A trama trançada por Eliane Marques denota a origem híbrida desse sujeito que fala de um continente e tem sua ancestralidade originada de outro, personagem que não se enuncia na primeira pessoa, pois seu foco é o universo criado por sua poesia. Sílex recupera um fazer poético cada vez mais abandonado nesse tempo, que peca pelo excesso de dizer. Trata-se de uma poesia cuja linguagem opaca, em vez de esconder, sugere e permite àqueles que leem também a criação de uma trama própria. A autora cria uma poesia que nunca deixará de expressar a que veio justamente porque sua poética está no não dito.
difícil imaginar que tudo
foi comido
vez que a língua continua lambendo
continua lambendo (p. 59)
A língua da serpente continua lambendo, pois há muito a ser criado. Esse processo criativo só é possível a autores que, assim como já afirmara Friedrich Nietzsche, percebem o próprio mundo como um fenômeno estético e um devir. Eliane Marques presenteia seus leitores com uma poesia que se escreve a cada leitura, pois “uma caçadora jamais abandona os venenos” (p. 61).
Campos dos Goytacazes, maio de 2025.
Referências
MARQUES, Eliane Sílex. São Paulo: Círculo de Poemas, 2005.

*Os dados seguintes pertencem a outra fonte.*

(** C2, amended. For a plugin scoped declaration the descriptor has a
    [createRootContext] function exactly when the configuration object has
    the key [createRootContext]. With the key missing the descriptor has
    none. With the key holding a function, the descriptor's function calls
    it with its first argument. With the key holding [undefined], the
    descriptor's function resolves to [undefined] and does nothing else. *)
Theorem build_plugin_createRootContext {World : Type}
  (options : Declaration World) (args : list Value) (w w' : World)
  (c : ServiceFactoryOptions.t World) :
  configCallback options [arg 0 args] w = (Normal c, w') ->
  ServiceRef.scope (ServiceFactoryOptions.service c) = plugin ->
  exists desc,
    build options args w = (Normal desc, w')
    /\ (is_Some (InternalServiceFactory.createRootContext desc)
        <-> has_key (ServiceFactoryOptions.createRootContext c) = true)
    /\ (ServiceFactoryOptions.createRootContext c = Missing ->
        InternalServiceFactory.createRootContext desc = None)
    /\ (forall f, ServiceFactoryOptions.createRootContext c = Defined f ->
        exists g, InternalServiceFactory.createRootContext desc = Some g
                  /\ forall a w1, g a w1 = f [arg 0 a] w1)
    /\ (ServiceFactoryOptions.createRootContext c = Undefined ->
        exists g, InternalServiceFactory.createRootContext desc = Some g
                  /\ forall a w1, g a w1 = (Normal VUndefined, w1)).
Proof.
  intros H Hscope. run_build H.
  eexists. split; [reflexivity|]. simpl.
  destruct (ServiceFactoryOptions.createRootContext c) as [| |f0]; simpl.
  - repeat split; try discriminate.
    + intros [g Hg]. discriminate Hg.
  - repeat split; try discriminate; eauto.
  - repeat split; try discriminate; eauto.
    intros f [= <-]. eauto.
Qed.

Lemma build_plugin_createRootContext_witness :
  exists desc,
    build (Fixed (loggerOptions (Defined (fun _ => ret sharedStream)))) [] tt
    = (Normal desc, tt)
    /\ exists g, InternalServiceFactory.createRootContext desc = Some g
                 /\ g [] tt = (Normal sharedStream, tt).
Proof.
  destruct (build_plugin_createRootContext
              (Fixed (loggerOptions (Defined (fun _ => ret sharedStream))))
              [] tt tt
              (loggerOptions (Defined (fun _ => ret sharedStream)))
              eq_refl eq_refl)
    as (desc & Hb & _ & _ & Hf & _).
  exists desc. split; [exact Hb|].
  destruct (Hf _ eq_refl) as (g & Hg & Hcall).
  exists g. split; [exact Hg|]. rewrite Hcall. reflexivity.
Defined.

(** C3. For a declaration whose service token has scope [root], the
    descriptor has no [createRootContext], and its [factory] calls the
    declared factory with one argument, the dependency map it was given;
    a context argument is not passed on. *)
Theorem build_root_descriptor {World : Type}
  (options : Declaration World) (args : list Value) (w w' : World)
  (c : ServiceFactoryOptions.t World) :
  configCallback options [arg 0 args] w = (Normal c, w') ->
  ServiceRef.scope (ServiceFactoryOptions.service c) = root ->
  exists desc,
    build options args w = (Normal desc, w')
    /\ InternalServiceFactory.createRootContext desc = None
    /\ forall a w1,
         InternalServiceFactory.factory desc a w1
         = ServiceFactoryOptions.factory c [arg 0 a] w1.
Proof.
  intros H Hscope. run_build H.
  eexists. split; [reflexivity|]. simpl. auto.
Qed.

Lemma build_root_descriptor_witness :
  exists desc,
    build (Fixed echoOptions) [] tt = (Normal desc, tt)
    /\ InternalServiceFactory.createRootContext desc = None
    /\ InternalServiceFactory.factory desc [VObject 7; sharedStream] tt
       = (Normal VUndefined, tt).
Proof.
  destruct (build_root_descriptor (Fixed echoOptions) [] tt tt echoOptions
              eq_refl eq_refl)
    as (desc & Hb & Hctx & Hcall).
  exists desc. split; [exact Hb|]. split; [exact Hctx|].
  rewrite Hcall. reflexivity.
Defined.

(** C5. A root scoped declaration that names no initialization strategy,
    built and invoked with no options, gives a descriptor whose service
    has scope [root], which carries no strategy of its own and so stands
    for the root default [always], and which has no [createRootContext]. *)
Theorem build_root_default {World : Type}
  (options : Declaration World) (w w' : World)
  (c : ServiceFactoryOptions.t World) :
  configCallback options [VUndefined] w = (Normal c, w') ->
  ServiceRef.scope (ServiceFactoryOptions.service c) = root ->
  ServiceFactoryOptions.initialization c = None ->
  exists desc,
    build options [] w = (Normal desc, w')
    /\ ServiceRef.scope (InternalServiceFactory.service desc) = root
    /\ InternalServiceFactory.initialization desc = None
    /\ initializationStrategy desc = always
    /\ InternalServiceFactory.createRootContext desc = None.
Proof.
  intros H Hscope Hinit.
  change [VUndefined] with [arg 0 []] in H. run_build H.
  eexists. split; [reflexivity|].
  unfold initializationStrategy. simpl. rewrite Hscope, Hinit. auto.
Qed.

Lemma build_root_default_witness :
  exists desc,
    build (Fixed poolOptions) [] tt = (Normal desc, tt)
    /\ ServiceRef.scope (InternalServiceFactory.service desc) = root
    /\ InternalServiceFactory.initialization desc = None
    /\ initializationStrategy desc = always
    /\ InternalServiceFactory.createRootContext desc = None.
Proof.
  apply (build_root_default (Fixed poolOptions) tt tt poolOptions);
    reflexivity.
Defined.

(** C6. [createServiceFactory] does not evaluate a parameterized
    declaration: it returns the factory function and leaves the world as it
    was, whatever the declaration would do to it. Invoking the factory
    function evaluates the declaration once, on the caller's options. A
    fixed declaration goes the same way as the function that ignores its
    argument and returns it. *)
Theorem createServiceFactory_defers {World : Type}
  (f : list Value -> M World (ServiceFactoryOptions.t World)) (w : World) :
  (exists factory,
     createServiceFactory (Parameterized f) w = (Normal factory, w)
     /\ forall args w1,
          match f [arg 0 args] w1,
                ServiceFactoryBuilder.call factory args w1 with
          | (Normal _, w2), (Normal _, w2') => w2' = w2
          | (Throw e, w2), (Throw e', w2') => e' = e /\ w2' = w2
          | _, _ => False
          end)
  /\ forall c : ServiceFactoryOptions.t World,
       createServiceFactory (Fixed c)
       = createServiceFactory (Parameterized (fun _ => ret c)).
Proof.
  split; [|reflexivity].
  eexists. split; [reflexivity|]. intros args w1. simpl.
  unfold bind, ret.
  destruct (f [arg 0 args] w1) as [[c|e] w2]; [case_decide|]; auto.
Qed.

_________________________________________
* Adriano Moura é professor de Língua Portuguesa e Literatura, poeta e autor teatral, doutor em Estudos Literários (UFJF), mestre em Cognição e Linguagem pela Universidade Estadual do Norte Fluminense. Atua na graduação e pós-graduação do IFF. Tem quatro livros publicados: Liquidificador, poesia para vita mina (7 Letras/Imprimatur, 2007), o romance O julgamento de Lúcifer (Novo Século, 2013) e Todo Verso Merece Um Dedo De Prosa (Chiado, 2016), Invisíveis (Patuá, 2020), A inocência dos mortos (Patuá, 2025). É membro da Academia Campista de Letras. Como dramaturgo escreveu as peças teatrais: “Relatos de professores”, “Meu querido diário”, “A Matrioska” (Premiada no Concurso Nacional de Dramaturgia da Fetaerj).